• [INPUT RECORDS]:
********
(* ===== verification/CostModel.v ===== *)
(** * CostModel: rates, spend and the resolved model (cost.rs)

    Per-token rates in integer nano-units, the spend derived from a token ledger, and the resolved
    model that holds the rate table and the limit topology. A [u128] sum wraps, as in the release
    profile, which leaves overflow checks off. *)

From S2P Require Import Prelude Float64 Breaker Windows Ledger Groups.

Definition NANOS_PER_CENT : Z := 10000000.
Definition NANOS_PER_MICRO : Z := 1000.
Definition U128_MAX : Z := 2 ^ 128 - 1.

(** A [rate_card:] entry, in micro-units per token. *)
Record RateEntryCfg := mkRateCfg {
  input_utok : f64;
  output_utok : f64;
  cache_read_utok : f64;
  cache_write_utok : f64
}.

Record RateNanos := mkRate { r_input : Z; r_output : Z; r_cache_read : Z; r_cache_write : Z }.

Definition nanos (utok : f64) : Z :=
  let v := f64_round (f64_mul utok (f64_of_Z 1000)) in
  if f64_is_finite v && f64_lt f64_zero v then f64_to_u64 v else 0.

Definition from_cfg (r : RateEntryCfg) : RateNanos :=
  mkRate (nanos (input_utok r)) (nanos (output_utok r)) (nanos (cache_read_utok r))
    (nanos (cache_write_utok r)).

Definition cost_nanos (rate : RateNanos) (t : TierTokens) : Z :=
  let a := wrap 128 (t_input t * r_input rate) in
  let a := wrap 128 (a + wrap 128 (t_output t * r_output rate)) in
  let a := wrap 128 (a + wrap 128 (t_cache_read t * r_cache_read rate)) in
  wrap 128 (a + wrap 128 (t_cache_write t * r_cache_write rate)).

Record CostModel := mkModel {
  rates : option (gmap string RateNanos);
  cm_groups : list GroupRuntime;
  cm_group_idx : gmap string nat;
  cm_capped : gset string;
  price_per_request_cents : Z
}.

(** The rate card is a [BTreeMap]: an association list with distinct keys. *)
Definition resolve_parts (rate_card : option (list (string * RateEntryCfg))) (per_request_fee : Z)
    (groups_cfg : list (string * GroupCfg)) : CostModel :=
  let rates := (fun card => list_to_map ((fun mr => (mr.1, from_cfg mr.2)) <$> card)) <$> rate_card in
  let '(groups, group_idx) := project_groups groups_cfg in
  mkModel rates groups group_idx (capped_bucket_ids groups) (Z.max per_request_fee 0).

Definition with_groups (m : CostModel) (groups_cfg : list (string * GroupCfg)) : CostModel :=
  let '(groups, group_idx) := project_groups groups_cfg in
  mkModel (rates m) groups group_idx (capped_bucket_ids groups) (price_per_request_cents m).

Definition bucket_enforces_a_cap (m : CostModel) (id : string) : bool := bool_decide (id ∈ cm_capped m).

Definition resolve_model_alias (m : CostModel) (model : string) : string := model.

Definition pricing_enabled (m : CostModel) : bool := bool_decide (is_Some (rates m)).

(** The outer [None] is the panic of an index out of range. *)
Definition group_named (m : CostModel) (name : string) : option (option GroupRuntime) :=
  match cm_group_idx m !! name with
  | None => Some None
  | Some i => g ← cm_groups m !! i; Some (Some g)
  end.

Definition rate_zero : RateNanos := mkRate 0 0 0 0.

Definition rate_for (m : CostModel) (model : string) : option RateNanos :=
  match rates m with
  | None => Some rate_zero
  | Some table => table !! model
  end.

Definition model_unpriced (m : CostModel) (model : string) : bool :=
  match rates m with
  | None => false
  | Some table => negb (bool_decide (is_Some (table !! model)))
  end.

(** The [u128] accumulation, saturating. *)
Definition ledger_nanos (m : CostModel) (models : list (string * TierTokens)) : Z :=
  foldl (fun acc mt => match rate_for m mt.1 with
                       | Some rate => Z.min (acc + cost_nanos rate mt.2) U128_MAX
                       | None => acc
                       end) 0 models.

Definition derive_spend_cents (m : CostModel) (models : list (string * TierTokens)) (fee_requests : Z)
    (include_request_fee : bool) : Z :=
  let cents := i64_or_max (ledger_nanos m models / NANOS_PER_CENT) in
  let cents :=
    if include_request_fee then
      let fee := clamp_i64 (price_per_request_cents m * i64_or_max fee_requests) in
      clamp_i64 (cents + fee)
    else cents in
  Z.max cents 0.

Definition derive_spend_micros (m : CostModel) (models : list (string * TierTokens)) (fee_requests : Z)
    (include_request_fee : bool) : Z :=
  let micros := i64_or_max (ledger_nanos m models / NANOS_PER_MICRO) in
  if include_request_fee then
    let fee_micros := clamp_i64 (clamp_i64 (price_per_request_cents m * 10000) * i64_or_max fee_requests) in
    clamp_i64 (micros + fee_micros)
  else micros.

Definition chain_for (m : CostModel) (key : VirtualKey) : option (Result Chain string) :=
  chain_of (cm_groups m) (cm_group_idx m) key.

(** ** Lemmas *)

Definition rate_ok (r : RateNanos) : Prop :=
  is_u64 (r_input r) /\ is_u64 (r_output r) /\ is_u64 (r_cache_read r) /\ is_u64 (r_cache_write r).

Definition tokens_ok (t : TierTokens) : Prop :=
  is_u64 (t_input t) /\ is_u64 (t_output t) /\ is_u64 (t_cache_read t) /\ is_u64 (t_cache_write t).

(** The cost without the machine width. *)
Definition exact_cost (rate : RateNanos) (t : TierTokens) : Z :=
  t_input t * r_input rate + t_output t * r_output rate + t_cache_read t * r_cache_read rate
  + t_cache_write t * r_cache_write rate.

Lemma cost_nanos_wraps rate t : cost_nanos rate t = wrap 128 (exact_cost rate t).
Proof.
  unfold cost_nanos, exact_cost, wrap.
  repeat (rewrite Zplus_mod_idemp_r || rewrite Zplus_mod_idemp_l).
  rewrite <- (Z.add_assoc (_ mod _)), Zplus_mod_idemp_l. f_equal. lia.
Qed.

Lemma exact_cost_nonneg rate t : rate_ok rate -> tokens_ok t -> 0 <= exact_cost rate t.
Proof. unfold rate_ok, tokens_ok, exact_cost, is_u64. intros. nia. Qed.

Lemma f64_to_u64_range a : is_u64 (f64_to_u64 a).
Proof.
  unfold is_u64, f64_to_u64, U64_MAX. destruct a as [| [] | |[] m e]; try lia.
  split; [|lia]. apply Z.min_glb; [lia|]. destruct (0 <=? e) eqn:E; zbool.
  - apply Z.mul_nonneg_nonneg; [lia|]. apply Z.pow_nonneg. lia.
  - apply Z.div_pos; [lia|]. apply Z.pow_pos_nonneg; lia.
Qed.

Lemma from_cfg_ok r : rate_ok (from_cfg r).
Proof.
  assert (Hn : forall u, is_u64 (nanos u)).
  { intros u. unfold nanos. destruct (_ && _); [apply f64_to_u64_range|]. unfold is_u64, U64_MAX. lia. }
  unfold rate_ok, from_cfg. simpl. split_and!; apply Hn.
Qed.

(** The exact cost of a ledger: an unpriced model costs nothing. *)
Definition exact_ledger (m : CostModel) (models : list (string * TierTokens)) : Z :=
  Zsum ((fun mt => match rate_for m mt.1 with Some r => exact_cost r mt.2 | None => 0 end) <$> models).

Definition model_ok (m : CostModel) : Prop :=
  (forall model r, rate_for m model = Some r -> rate_ok r) /\ 0 <= price_per_request_cents m <= I64_MAX.

(** Each model's cost fits 128 bits. *)
Definition costs_fit (m : CostModel) (models : list (string * TierTokens)) : Prop :=
  Forall (fun mt => tokens_ok mt.2 /\ forall r, rate_for m mt.1 = Some r -> exact_cost r mt.2 <= U128_MAX)
    models.

Lemma ledger_nanos_exact m models acc :
  model_ok m -> costs_fit m models -> 0 <= acc ->
  foldl (fun acc mt => match rate_for m mt.1 with
                       | Some rate => Z.min (acc + cost_nanos rate mt.2) U128_MAX
                       | None => acc
                       end) (Z.min acc U128_MAX) models
  = Z.min (acc + exact_ledger m models) U128_MAX.
Proof.
  intros Hm Hf. revert acc. induction Hf as [|[mo t] models [Ht Hc] _ IH]; intros acc Hacc.
  { simpl. f_equal. unfold exact_ledger. simpl. lia. }
  unfold exact_ledger in *. csimpl. destruct (rate_for m mo) as [r|] eqn:Er.
  - pose proof (exact_cost_nonneg r t (proj1 Hm _ _ Er) Ht) as Hpos. specialize (Hc r Er).
    simpl in Hc. rewrite cost_nanos_wraps, wrap_small by (unfold U128_MAX in *; lia).
    assert (Z.min (Z.min acc U128_MAX + exact_cost r t) U128_MAX = Z.min (acc + exact_cost r t) U128_MAX)
      as -> by (unfold U128_MAX; lia).
    rewrite IH by lia. lia.
  - rewrite IH by lia. lia.
Qed.

Lemma saturating_fee price reqs c :
  0 <= price <= I64_MAX -> 0 <= reqs -> 0 <= c ->
  clamp_i64 (i64_or_max c + clamp_i64 (price * i64_or_max reqs)) = Z.min (c + price * reqs) I64_MAX.
Proof.
  intros Hp Hr Hc. unfold clamp_i64, i64_or_max, I64_MAX, I64_MIN in *.
  destruct (c <=? _) eqn:E1; destruct (reqs <=? _) eqn:E2; zbool; try nia.
  all: destruct (Z.eq_dec price 0) as [->|]; [lia|nia].
Qed.

(** ** Properties *)

(** Spend is the exact arithmetic, saturated: as long as each model's own cost fits 128 bits, the
    derived spend of a ledger is the sum over its models of tokens times rate over every tier, in whole
    cents, plus the flat fee for each billable request, capped at the largest [i64] - so it is never
    negative, never decreases as the ledger grows, and an over-the-top ledger blocks instead of wrapping to free. *)
Theorem spend_is_exact m models fee_requests :
  model_ok m -> costs_fit m models -> is_u64 fee_requests ->
  derive_spend_cents m models fee_requests true
    = Z.min (exact_ledger m models / NANOS_PER_CENT + price_per_request_cents m * fee_requests) I64_MAX
  /\ derive_spend_cents m models fee_requests false
    = Z.min (exact_ledger m models / NANOS_PER_CENT) I64_MAX.
Proof.
  intros Hm Hf [Hr _]. pose proof (ledger_nanos_exact m models 0 Hm Hf ltac:(lia)) as Hn.
  change (Z.min 0 U128_MAX) with 0 in Hn. fold (ledger_nanos m models) in Hn. rewrite Z.add_0_l in Hn.
  assert (Hpos : 0 <= exact_ledger m models).
  { apply Zsum_nonneg. apply Forall_fmap. eapply Forall_impl; [exact Hf|]. intros [mo t] [Ht Hc]. simpl.
    destruct (rate_for m mo) eqn:Er; [|lia]. apply exact_cost_nonneg; [by eapply Hm|done]. }
  assert (Hdiv : Z.min (ledger_nanos m models / NANOS_PER_CENT) I64_MAX
                 = Z.min (exact_ledger m models / NANOS_PER_CENT) I64_MAX
                 /\ 0 <= ledger_nanos m models / NANOS_PER_CENT
                 /\ 0 <= exact_ledger m models / NANOS_PER_CENT).
  { rewrite Hn. unfold NANOS_PER_CENT. split; [|split; apply Z.div_pos; unfold U128_MAX; lia].
    destruct (Z.min_spec (exact_ledger m models) U128_MAX) as [[_ ->]|[Hle ->]]; [done|].
    assert (I64_MAX <= U128_MAX / 10000000) as Hu by (apply Z.div_le_lower_bound; unfold I64_MAX, U128_MAX; lia).
    pose proof (Z.div_le_mono _ _ 10000000 ltac:(lia) Hle). lia. }
  destruct Hdiv as (Hdiv & Hq & Hq'). unfold derive_spend_cents. destruct Hm as [_ Hp].
  split.
  - rewrite saturating_fee by lia. assert (0 <= price_per_request_cents m * fee_requests) by nia.
    unfold I64_MAX in *. lia.
  - unfold i64_or_max. destruct (_ <=? I64_MAX) eqn:E; zbool; unfold I64_MAX in *; lia.
Qed.

Definition demo_rate (n : Z) : RateEntryCfg := mkRateCfg (f64_of_Z n) (f64_of_Z n) (f64_of_Z n) (f64_of_Z n).

Definition demo_model : CostModel := resolve_parts (Some [("gpt-4o"%string, demo_rate 3)]) 2 [].

Lemma spend_is_exact_witness :
  derive_spend_cents demo_model [("gpt-4o"%string, mkTokens 1000000 500000 0 0)] 7 true
  = 450 + 2 * 7.
Proof.
  destruct (spend_is_exact demo_model [("gpt-4o"%string, mkTokens 1000000 500000 0 0)] 7) as [-> _].
  - split; [|by vm_compute]. intros model r Hr. unfold rate_for in Hr. simpl in Hr.
    apply lookup_singleton_Some in Hr as [_ <-]. apply from_cfg_ok.
  - apply Forall_singleton. split; [by vm_compute|]. intros r Hr. vm_compute in Hr. injection Hr as <-.
    by vm_compute.
  - by vm_compute.
  - by vm_compute.
Defined.

(** The sum of the four tier costs is not protected: with rates a valid card can state and counts
    the ledger can hold, a model whose exact cost exceeds every budget derives a spend of zero. *)
Theorem tier_sum_can_wrap_to_free :
  exists r t, f64_is_finite (input_utok r) = true /\ f64_le f64_zero (input_utok r) = true
    /\ tokens_ok t
    /\ let m := resolve_parts (Some [("big"%string, r)]) 0 [] in
       model_ok m /\ I64_MAX < exact_ledger m [("big"%string, t)] / NANOS_PER_CENT
       /\ derive_spend_cents m [("big"%string, t)] 0 true = 0.
Proof.
  exists (demo_rate 9223372036854776), (mkTokens (2 ^ 63) (2 ^ 63) (2 ^ 63) (2 ^ 63)).
  split; [by vm_compute|]. split; [by vm_compute|]. split; [by split_and!|]. intros m.
  split; [|split; by vm_compute]. split; [|done]. intros model r Hr. unfold rate_for in Hr. simpl in Hr.
  apply lookup_singleton_Some in Hr as [_ <-]. apply from_cfg_ok.
Qed.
********
• [WORK REQUIRED]:
Extract each line from the listing that holds the word "else".

• [RESULT OF THE TASK]:
  if f64_is_finite v && f64_lt f64_zero v then f64_to_u64 v else 0.
    else cents in
  else micros.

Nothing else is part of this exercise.